Hay un libro que siempre leemos sin cesar, es el libro de nuestras vidas. Todos somos lectores del mundo, cada instante nos llegan nuevas páginas que actualizan la trama que una vez comenzó en la infancia y que, capítulo a capítulo, va siendo enriquecida con nuevos personajes y circunstancias, asumiendo también la no gustosa tarea de excluir del libro a aquellas personas que nos han dejado, que han salido de la obra y del argumento, pero que resuenan en la memoria del personaje en capítulos sucesivos. En todo libro hay memoria y olvido, pasajes que calan hondo y modifican el destino y pasajes que quedan atrás dejando una huella apenas significativa. Paisajes, olores, sabores, sensaciones genuinas, de todo ello se va impregnando el personaje. Sin embargo, el lector es el verdadero personaje, a él nunca se le puede olvidar porque supondría el fin de todo. Lector y personaje son una misma cosa en el libro de la vida, una novela en primera persona incesante, inacabable, que contiene otras novelas, películas, cuadros, rostros, e historias ajenas. El autor de esta obra no es otro que la vida, así como el tema principal. El autor habla de sí mismo, se presenta al lector como si fuera él mismo, en un juego de empatía que ayudará a la implicación en la lectura y al logro de la verosimilitud, esto es, a dar por real aquello que es ficción, tinta imaginativa que al tocarla deje huella en nuestras manos.
Toda página va hacia el futuro, pero se lee y cobra sentido en el presente. Ahí, en el presente, todo es real -lector, personaje, autor, trama,...- pero siempre queda una espera, un anhelo de resolución, un fin de capítulo culminante, que justifique la atención puesta en el libro. El futuro, a pesar de su persistente ausencia, y por tanto, de su inexistencia, marca la senda, la posibilidad de un desvelamiento al constante enigma del vivir. Un error en que incurrimos a menudo, echando por tierra la obvia naturaleza del presente como fuente de desvelamiento directo. Esperamos algo más, y la espera se hace eterna, desespera, y olvida que todo encuentro es puntual cuando sabemos verlo frente a nosotros. Dijeron los sabios de Oriente que lo importante no es la meta, sino el camino, que toda búsqueda lleva consigo la posibilidad del hallazgo a cada paso. Otro sabio, el místico George Gurdjieff, nos dijo algo a este respecto: “Si hubieras comprendido todo lo que has leído en tu vida, sabrías lo que buscas”.

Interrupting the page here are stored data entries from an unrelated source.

(** ** Commands *)
Definition set_power_tier (e : TxEnv) (t : TxCore) (log : list Effect) (tier : Z) : option (TxCore * list Effect * bool) :=
  if calibrating t then Some (t, log, false)
  else if negb (tier_accepted t.(tx_power) tier) then Some (t, log, false)
  else
    p ← tier_ceilings t.(tx_power) tier;
    let t := set_tx_power t p in
    let t := match t.(tx_calib).(calibrator_), power_tier_ceiling p with
             | Some _, Some c => init_calibration t t.(tx_calib).(calib_policy_) (Some c)
             | _, _ => t
             end in
    let '(p, log) := tier_apply e t.(tx_power) log in
    Some (set_tx_power t p, log, true).
Definition map_frame_framers (f : FrameFramer -> FrameFramer) (s : TxStream) : TxStream :=
  match s.(ts_frame_framer) with Some ff => with_frame_framer s (f ff) | None => s end.
Definition cmd_fps_ladder (f : TxFps) : bool := match f.(fps_ladder_) with Some _ => f.(cmd_fps_enabled_) | None => false end.
Definition cmd_selector (t : TxCore) (arg : Z) : option TxCore := own_window (set_tx_frozen t (negb (arg =? 0))).
Definition cmd_fps_run (t : TxCore) (l : FpsLadder) (arg now : Z) : TxCore :=
  let f := t.(tx_fps) in
  let f := if negb (arg =? 0) && negb f.(cmd_fps_enabled_)
           then MkTxFps (Some (fps_resume l now)) f.(cmd_fps_enabled_) f.(cmd_fps_select_) 0 f.(frame_cadence_us_) f.(cadence_start_ms_) f.(cadence_frames_)
           else f in
  set_tx_fps t (MkTxFps f.(fps_ladder_) (negb (arg =? 0)) f.(cmd_fps_select_) f.(cmd_fps_select_hz_) f.(frame_cadence_us_) f.(cadence_start_ms_) f.(cadence_frames_)).
Definition cmd_fps_select (t : TxCore) (fps arg : Z) : TxCore :=
  let f := t.(tx_fps) in
  set_tx_fps t (MkTxFps ((fun l => note_external_fps l fps) <$> f.(fps_ladder_)) f.(cmd_fps_enabled_) (to_u8 (arg + 1)) fps
                  f.(frame_cadence_us_) f.(cadence_start_ms_) f.(cadence_frames_)).
Definition cmd_calibrate (e : TxEnv) (t : TxCore) (arg now : Z) : TxCore * bool :=
  match t.(tx_calib).(calibrator_) with
  | None => (t, false)
  | Some c =>
    if arg =? 1 then
      if negb t.(tx_power).(power_actuator_) then (t, false)
      else if (if t.(tx_power).(backend_relative_) then negb e.(has_apply_power_offset) || negb (bool_decide (is_Some (offset_window t.(tx_power))))
               else negb e.(has_apply_power)) then (t, false)
      else if latched_originator t.(tx_ret).(report_gate_) =? 0 then (t, false)
      else let '(c, ok) := start c now in (set_calibrator t c, ok)
    else let '(c, ok) := abort c "abort" in (set_calibrator t c, ok)
  end.
Definition cmd_mtu_tier (t : TxCore) (arg : Z) : TxCore * bool :=
  if negb (mtu_tier_valid arg) then (t, false)
  else
    let requested := mtu_tier_budget arg in
    if requested >? t.(tx_c).(tc_mtu_supported) then (t, false)
    else (set_tx_streams (set_tx_budget t requested)
            (map (map_frame_framers (fun f => set_negotiated_packet_budget f requested)) t.(tx_streams)), true).
Definition apply_command (e : TxEnv) (t : TxCore) (log : list Effect) (cmd_id arg now : Z) : option (TxCore * list Effect * bool) :=
  let refuse := Some (t, log, false) in
  if cmd_id =? vcmd_id_kSelector then
    if arg >? 1 then refuse else t ← cmd_selector t arg; Some (t, log, true)
  else if cmd_id =? vcmd_id_kFpsLadder then
    if arg >? 1 then refuse
    else match t.(tx_fps).(fps_ladder_) with Some l => Some (cmd_fps_run t l arg now, log, true) | None => refuse end
  else if cmd_id =? vcmd_id_kFpsSelect then
    if negb t.(tx_c).(tc_venc_enabled) then refuse
    else if arg >=? len t.(tx_c).(tc_preset_fps) then refuse
    else if cmd_fps_ladder t.(tx_fps) then refuse
    else fps ← t.(tx_c).(tc_preset_fps) !! Z.to_nat arg; Some (cmd_fps_select t fps arg, log ++ [EVencSetFps fps], true)
  else if cmd_id =? vcmd_id_kCalibrate then
    if arg >? 1 then refuse else let '(t, ok) := cmd_calibrate e t arg now in Some (t, log, ok)
  else if cmd_id =? vcmd_id_kTxPower then set_power_tier e t log arg
  else if cmd_id =? vcmd_id_kMtuTier then let '(t, ok) := cmd_mtu_tier t arg in Some (t, log, ok)
  else refuse.
(** *** Members *)
Lemma ok_selector t s : ok t -> shaped s -> s.(table_) = t.(tx_selector).(table_) -> ok (set_tx_selector t s).
Proof. intros [K1 K2 K3 K4 K5 K6 K7 K8 K9] Hs Et. constructor; try done. cbn. by rewrite Et. Qed.
Lemma ok_power t p : ok t -> power_ok b p -> offset_window p = offset_window t.(tx_power) -> ok (set_tx_power t p).
Proof.
  intros [K1 K2 K3 K4 K5 K6 K7 K8 K9] Hp Ew. constructor; try done. intros m. specialize (K9 m). unfold calib_params_for, table_profiles in *. cbn in *. by rewrite Ew.
Qed.
Lemma ok_streams t l : ok t -> Forall stream_ok l -> ok (set_tx_streams t l).
Proof. intros [K1 K2 K3 K4 K5 K6 K7 K8 K9] Hl. by constructor. Qed.
Lemma ok_fps t f : ok t -> ok (set_tx_fps t f).
Proof. intros [K1 K2 K3 K4 K5 K6 K7 K8 K9]. by constructor. Qed.
Lemma ok_ret t r : ok t -> ok (set_tx_ret t r).
Proof. intros [K1 K2 K3 K4 K5 K6 K7 K8 K9]. by constructor. Qed.
Lemma ok_budget t n : ok t -> 0 <= n <= 4122 -> ok (set_tx_budget t n).
Proof. intros [K1 K2 K3 K4 K5 K6 K7 K8 K9] ?. by constructor. Qed.
Lemma ok_frozen t x : ok t -> ok (set_tx_frozen t x).
Proof. intros [K1 K2 K3 K4 K5 K6 K7 K8 K9]. by constructor. Qed.
Lemma ok_candidate t m : ok t -> ok (set_tx_candidate t m).
Proof. intros [K1 K2 K3 K4 K5 K6 K7 K8 K9]. by constructor. Qed.
Lemma ok_calib t k : ok t -> rx_ok k.(calib_rx_) -> (forall c, k.(calibrator_) = Some c -> calibrator_ok c) ->
  k.(calib_policy_) = t.(tx_calib).(calib_policy_) -> ok (set_tx_calib t k).
Proof. intros [K1 K2 K3 K4 K5 K6 K7 K8 K9] H1 H2 H3. constructor; try done. cbn. by rewrite H3. Qed.
Lemma ok_calibrator t c : ok t -> calibrator_ok c -> ok (set_calibrator t c).
Proof. intros Ht Hc. apply ok_calib; [done|by destruct Ht|by intros ? [= <-]|done]. Qed.
Lemma ok_sel_step t ev : ok t -> (forall now, ev <> STick now) -> exists s', sel_step t.(tx_selector) ev = Some (s', SelectorActions_init) /\
  ok (set_tx_selector t s') /\ ladder_size s' = ladder_size t.(tx_selector) /\ s'.(op).(phase_) = t.(tx_selector).(op).(phase_).
Proof.
  intros Ht Hn. destruct (sel_step_quiet t.(tx_selector) ev Hn (ck_selector _ _ _ Ht)) as (s' & E & (Q1 & _ & _ & Q4 & _) & Hs & _).
  exists s'. split; [done|]. split; [by apply ok_selector|]. split; [|done]. unfold ladder_size, ladder. by rewrite Q1.
Qed.
Lemma ok_pin t mn mx : ok t -> ok (set_pin t mn mx).
Proof. intros Ht. destruct (ok_sel_step t (SPin mn mx) Ht ltac:(done)) as (s' & [= <-] & ? & _). done. Qed.
Lemma calibrator_event c ev c' a : calibrator_ok c -> cal_step c ev = Some (c', a) -> calibrator_ok c'.
Proof.
  intros (Hp & Hc & Hpa & au & Hau) E.
  destruct (cal_step_ok (c_p c) c au ev Hp Hc Hau) as (c1 & a1 & E1 & Hc1 & Hh & _).
  pose proof (cal_event_parts c ev c' a Hpa (po_levels _ Hp) E) as Hpa'. rewrite E in E1. injection E1 as <- <-.
  unfold calibrator_ok. rewrite (co_p _ _ Hc1). split; [done|]. split; [done|]. split; [done|]. by eexists.
Qed.
Lemma ok_cal_event t c ev c' a : ok t -> t.(tx_calib).(calibrator_) = Some c -> cal_step c ev = Some (c', a) -> calibrator_ok c'.
Proof. intros Ht Ec. apply calibrator_event. by apply (ck_calib _ _ _ Ht). Qed.
(** *** Ingress *)
Lemma ingress_step e A t log sid d now : ok t -> fine log -> bytes d -> step_ok e A t log (on_ingress t log sid d now).
Proof.
  intros Ht Hl Hd. unfold on_ingress.
  destruct (update_first_ok stream_ok quiet_effect (fun s => (s.(ts_stream_id) =? sid) && bool_decide (is_Some s.(ts_framer)))
    (fun s => f ← s.(ts_framer); '(_, frames, f) ← Framer.on_datagram f d now; Some (with_framer s f, map (fun x => EInject x.1.1) frames))
    t.(tx_streams) (ck_streams _ _ _ Ht)) as (l & out & -> & H1 & H2).
  - intros s Hs Hf. apply andb_true_iff in Hf as [_ Hf]. apply bool_decide_eq_true in Hf as [f Ef]. rewrite Ef. cbn [mbind option_bind].
    destruct (on_datagram_total f d now (so_framer s Hs f Ef) Hd) as (o & frs & f' & -> & Hf'). cbn [mbind option_bind].
    eexists _, _. split; [done|]. split; [by apply stream_framer_ok|apply (inject_quiet (fun x => x.1.1))].
  - cbn [mbind option_bind]. apply step_frame; try done. by apply ok_streams.
Qed.
Lemma deadline_some t : ok t -> is_Some (frame_deadline_us t).
Proof.
  intros Ht. unfold frame_deadline_us. destruct (tc_table _); [|by eexists]. destruct (profile_id_some _ (ck_selector _ _ _ Ht)) as [i ->]. by eexists.
Qed.
Lemma frame_step e A t log sid blob now : ok t -> fine log -> blob_ok blob -> step_ok e A t log (TxCore.on_frame e t log sid blob (blob_len blob) now).
Proof.
  intros Ht Hl Hb. unfold TxCore.on_frame. destruct (existsb _ _); [|by apply step_none].
  destruct (read_meta_total blob VencFrameMeta_init Hb) as (meta & m & ->). cbn [mbind option_bind]. set (en := _ && _ && _).
  match goal with |- context [set_tx_fps t ?f] => generalize f; intros fps end.
  destruct (update_first_ok stream_ok quiet_effect (frame_stream sid) (stream_frame e (frame_deadline_us t) meta en blob (blob_len blob) now)
    t.(tx_streams) (ck_streams _ _ _ Ht)) as (l & out & -> & H1 & H2).
  - intros s Hs Hf. apply andb_true_iff in Hf as [_ Hf]. apply bool_decide_eq_true in Hf. apply stream_frame_ok; try done. by apply deadline_some.
  - cbn [mbind option_bind]. apply step_frame; try done. apply ok_streams; [by apply ok_fps|done].
Qed.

En nuestro tiempo es habitual el vivir desatentamente, preocupados por el mañana y completamente ausentes de lo único que es real: el ahora. Vivimos mirando al fondo, y nunca vemos lo que tenemos en frente. Una lectura del libro así, pensando en la página siguiente más que en la que leemos, nos aleja del placer de leer para entender, disfrutar o deleitarse con las palabras, metáforas e imágenes que dan luz y forma al contenido, profundidad al sentido y relieve vivencial, sensitivo, a la música del verbo. Leer es como danzar en medio de un mar poblado de sirenas y otros fabulosos misterios llamando al intelecto y al espíritu para mostrarse. Actualmente, en esta sociedad que se olvida del contemplar por que sí (sin esperar de ese acto nada a cambio), es necesario recordar esto una y otra vez, que la vida se vive ahora o no podrá ser vivida nunca, que la costumbre perniciosa de ir sembrando una experiencia con el único fin de explotar sus frutos, dejará en sequía toda búsqueda real de sentido, pues ese Saturno que alimentamos quedará insaciable siempre, ampliándose más y más el abismo de su sed y de su hambre.